Lemma replace_xy_run t s : exists u n, replace_xy random16 t s = (Ret u, set_drawn n s).
Proof.
  revert s. induction t as [|c t IH]; intros s; [by exists EmptyString, (drawn s); destruct s|].
  cbn [replace_xy]. destruct (_ || _).
  - destruct (IH (set_drawn (S (drawn s)) s)) as (u & n & E). eexists _, n.
    unfold bind, gets, modify, ret. cbv zeta. rewrite E. done.
  - destruct (IH s) as (u & n & E). eexists _, n. unfold bind, ret. rewrite E. done.
Qed.
Lemma uuidv4_run s : exists u n, uuidv4 random16 s = (Ret u, set_drawn n s).
Proof. apply replace_xy_run. Qed.
(** The id the next blob gets. *)
Definition next_uuid (s : st) : string := if outcome (uuidv4 random16) s is Ret u then u else "".

Lemma get_data_run b s :
  get_data b s = match mjoin (blobs s !! b) with
                 | Some d => (Ret d, s)
                 | None => (Throw (JSError "Blob has been closed and is no longer available"), s)
                 end.
Proof. unfold get_data, bind, gets. by destruct (mjoin _). Qed.
Lemma map_parts_run parts s : exists r, map_parts parts s = (r, s) /\ r <> OutOfFuel.
Proof.
  induction parts as [|p parts (r & IH & Hr)]; cbn [map_parts]; [by eexists|].
  destruct p as [b|x|]; [|unfold bind, ret; rewrite IH; destruct r; try done; by eexists|by eexists].
  unfold bind, ret. rewrite get_data_run. destruct (mjoin _) as [d|]; [|by eexists].
  rewrite IH. destruct r; try done; by eexists.
Qed.
Lemma sum_sizes_run acc items s : exists r, sum_sizes acc items s = (r, s) /\ r <> OutOfFuel.
Proof.
  revert acc. induction items as [|[d|x] items IH]; intros acc; cbn [sum_sizes]; [by eexists|apply IH|].
  destruct (utf8 x); [apply IH|by eexists].
Qed.

(** The state after a blob of the data [d] is made as object [b]. *)
Definition added (b : nat) (d : BlobData) (n : nat) (s : st) : st :=
  {| registry := registered_more (blobId d) (registry s); blobs := <[b := Some d]> (blobs s);
     collectors := n; drawn := drawn s; calls := calls s |}.
Lemma createFromOptions_run d s : exists b c n,
  createFromOptions d s = (Ret b, added b (with_collector c d) n s) /\ blobs s !! b = None.
Proof.
  exists (fresh (dom (blobs s))).
  assert (Hf : blobs s !! fresh (dom (blobs s)) = None) by apply not_elem_of_dom, is_fresh.
  unfold createFromOptions, createBlobCollector, new_object. unfold bind at 1. rewrite register_run.
  destruct d as [id off sz nm ty lm [c|]].
  - exists (Some c), (collectors s). split; [|done]. by destruct s.
  - destruct provider.
    + exists (Some (collectors s)), (S (collectors s)). split; [|done]. by destruct s.
    + exists None, (collectors s). split; [|done]. by destruct s.
Qed.

Definition part_options (id : string) (n : Z) (options : option BlobOptions) : BlobData :=
  {| blobId := id; offset := 0; size := n; name := None;
     type_ := Some (if options is Some o then o_type o else "");
     lastModified := Some (if options is Some o then o_lastModified o else now);
     collector := None |}.
Lemma createFromParts_run parts options s : exists n,
  let s1 := set_drawn n s in
  ((exists e, createFromParts parts options s = (Throw e, s1)) /\
   forall items sz, available = true -> map_parts parts s1 = (Ret items, s1) ->
     sum_sizes 0 items s1 <> (Ret sz, s1)) \/
  (available = true /\ exists items sz,
     map_parts parts s1 = (Ret items, s1) /\ sum_sizes 0 items s1 = (Ret sz, s1) /\
     createFromParts parts options s =
       createFromOptions (part_options (next_uuid s) sz options)
         (set_calls (calls s ++ [CreateFromParts items (next_uuid s)]) s1)).
Proof.
  unfold createFromParts, Blob.createFromParts, require_native, invariant. destruct available.
  - destruct (uuidv4_run s) as (u & n & E). exists n. cbv zeta. set (s1 := set_drawn n s).
    rewrite (bind_ret tt), (bind_of _ _ _ _ _ E). fold s1.
    assert (Eu : next_uuid s = u) by (unfold next_uuid, outcome; by rewrite E).
    destruct (map_parts_run parts s1) as ([items|e|] & Ei & ?); try done;
      [|left; split; [exists e; by rewrite (bind_throws _ _ _ _ _ Ei)|intros ? ? _ ?; congruence]].
    rewrite (bind_of _ _ _ _ _ Ei).
    destruct (sum_sizes_run 0 items s1) as ([sz|e|] & Es & ?); try done;
      [|left; split; [exists e; by rewrite (bind_throws _ _ _ _ _ Es)|intros ? ? _ ? ?; congruence]].
    rewrite (bind_of _ _ _ _ _ Es).
    right. split; [done|]. exists items, sz. rewrite Eu. split; [done|]. split; [done|]. reflexivity.
  - exists (drawn s). cbv zeta. left. split; [|done]. eexists. by destruct s.
Qed.
(* ===== verification/AttributePayload.v ===== *)
(** * Update payloads of native views

    The module ReactNativeAttributePayload in
    Libraries/Renderer/implementations/ReactNativeRenderer-dev.js, which computes what
    native has to be told when the props of a view change, with
    Libraries/Utilities/differ/deepDiffer.js and Libraries/StyleSheet/flattenStyle.js.

    Objects and arrays are references into a heap that this code only reads.  Objects are
    plain: their fields are those of their literal, and their constructor is [Object].
    The functions [diff] and [process] of an attribute's configuration are part of the
    configuration.  Recursion over the heap has fuel. *)
From S2P Require Import Prelude.
From stdpp Require Import base numbers list strings gmap.
Open Scope nat_scope.

Inductive value :=
  | VUndefined
  | VNull
  | VBool (b : bool)
  | VNumber (n : option Z)   (* [None] is NaN *)
  | VString (s : string)
  | VFunction (f : nat)
  | VRef (l : nat).
#[export] Instance value_eq_dec : EqDecision value.
Proof. solve_decision. Defined.
Abbreviation fields := (list (string * value)).
Inductive object := Obj (f : fields) | Arr (l : list value).
Abbreviation heap := (gmap nat object).

Definition get (f : fields) (k : string) : value := default VUndefined (map_get k f).
Definition keys {A} (f : list (string * A)) : list string := f.*1.
Definition is_undefined (v : value) : bool := bool_decide (v = VUndefined).
Definition is_function (v : value) : bool := match v with VFunction _ => true | _ => false end.
Definition strict_equal (a b : value) : bool :=
  match a with VNumber None => false | _ => bool_decide (a = b) end.
Definition truthy (v : value) : bool :=
  match v with
  | VUndefined | VNull | VBool false | VNumber None | VNumber (Some 0%Z) | VString "" => false
  | _ => true
  end.

Section Heap.
Context (h : heap).
Definition deref (l : nat) : object := default (Obj []) (h !! l).
(** [Array.isArray], and what [for ... in] and [.] see of a value that is no array. *)
Definition elements (v : value) : option (list value) :=
  match v with
  | VRef l => match deref l with Arr a => Some a | Obj _ => None end
  | _ => None
  end.
Definition fields_of (v : value) : fields :=
  match v with
  | VRef l => match deref l with Obj f => f | Arr _ => [] end
  | _ => []
  end.

(** ** deepDiffer.js *)
(** A loop that returns at the first pair that differs; [None] is no more fuel. *)
Fixpoint some_differ (differ : value -> value -> option bool) (l : list (value * value)) : option bool :=
  match l with
  | [] => Some false
  | (a, b) :: l' =>
      match differ a b with
      | Some false => some_differ differ l'
      | r => r
      end
  end.
Fixpoint deepDiffer (fuel : nat) (unsafelyIgnoreFunctions : option bool) (one two : value) (maxDepth : Z)
    : option bool :=
  match fuel with
  | 0 => None
  | S fuel =>
      let differ a b := deepDiffer fuel unsafelyIgnoreFunctions a b (maxDepth - 1) in
      if (maxDepth =? 0)%Z then Some true
      else if strict_equal one two then Some false
      else match one, two with
      | VFunction _, VFunction _ => Some (negb (default true unsafelyIgnoreFunctions))
      | VRef l1, VRef l2 =>
          match deref l1, deref l2 with
          | Arr a, Arr b =>
              if negb (length b =? length a) then Some true
              else some_differ differ (zip a b)
          | Obj a, Obj b =>
              match some_differ differ ((fun kv => (snd kv, get b (fst kv))) <$> a) with
              | Some false =>
                  Some (existsb (fun kv => is_undefined (get a (fst kv)) && negb (is_undefined (snd kv))) b)
              | r => r
              end
          | _, _ => Some true
          end
      | _, _ => Some true
      end
  end.
(* ===== verification/UpdateQueue.v ===== *)
(** * Queues of state updates

    The update queues of class components and roots in
    Libraries/Renderer/implementations/ReactNativeRenderer-dev.js: [enqueueUpdate],
    [processUpdateQueue] and what they call.

    Updates are nodes of circular lists that the queues of the current fiber and of the
    work in progress share, so nodes, queues, shared queues and fibers are objects of a
    heap.  The loop of [processUpdateQueue] has fuel.  A partial state is a list of
    fields whose values are opaque; updater functions are a parameter, with the updates
    they schedule on their fiber (which the program warns of).  Warnings and the context
    flags of development mode are left out. *)
From S2P Require Import Prelude.
From stdpp Require Import base numbers list gmap strings.
Open Scope Z_scope.

Abbreviation fields := (list (string * nat)).
(** [None] is null (or undefined). *)
Abbreviation state := (option fields).
Inductive tag := UpdateState | ReplaceState | ForceUpdate | CaptureUpdate.
Inductive payload := PNothing | PObject (f : fields) | PFunction (updater : nat).
(** What an update says, without its place in a list. *)
Record item := {
  expirationTime : Z;
  suspenseConfig : option nat;
  utag : tag;
  upayload : payload;
  callback : option nat
}.
Record update := { contents : item; next : option nat }.
Record queue := {
  baseState : state;
  baseQueue : option nat;   (* the last update of the circular list *)
  shared : nat;
  effects : option (list nat)
}.
Record fiber := {
  updateQueue : option nat;
  alternate : option nat;
  memoizedState : state;
  fiberExpirationTime : Z;
  effectTag : Z
}.

Definition NoWork : Z := 0.
Definition Idle : Z := 2.
Definition Sync : Z := 1073741823.
Definition Callback : Z := 32.
Definition DidCapture : Z := 64.
Definition ShouldCapture : Z := 4096.

Definition set_next (x : option nat) (u : update) : update := {| contents := contents u; next := x |}.
Definition with_callback (c : option nat) (i : item) : item :=
  {| expirationTime := expirationTime i; suspenseConfig := suspenseConfig i; utag := utag i;
     upayload := upayload i; callback := c |}.
Definition with_expirationTime (e : Z) (i : item) : item :=
  {| expirationTime := e; suspenseConfig := suspenseConfig i; utag := utag i;
     upayload := upayload i; callback := callback i |}.
Definition set_base (bs : state) (bq : option nat) (q : queue) : queue :=
  {| baseState := bs; baseQueue := bq; shared := shared q; effects := effects q |}.
Definition set_effects (e : option (list nat)) (q : queue) : queue :=
  {| baseState := baseState q; baseQueue := baseQueue q; shared := shared q; effects := e |}.
Definition set_updateQueue x (f : fiber) : fiber :=
  {| updateQueue := x; alternate := alternate f; memoizedState := memoizedState f;
     fiberExpirationTime := fiberExpirationTime f; effectTag := effectTag f |}.
Definition set_memoized (e : Z) (m : state) (f : fiber) : fiber :=
  {| updateQueue := updateQueue f; alternate := alternate f; memoizedState := m;
     fiberExpirationTime := e; effectTag := effectTag f |}.
Definition set_effectTag x (f : fiber) : fiber :=
  {| updateQueue := updateQueue f; alternate := alternate f; memoizedState := memoizedState f;
     fiberExpirationTime := fiberExpirationTime f; effectTag := x |}.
....
Work task
Where a line contains the word "Open", copy that line from the listing above.

Response
Open Scope nat_scope.
Open Scope Z_scope.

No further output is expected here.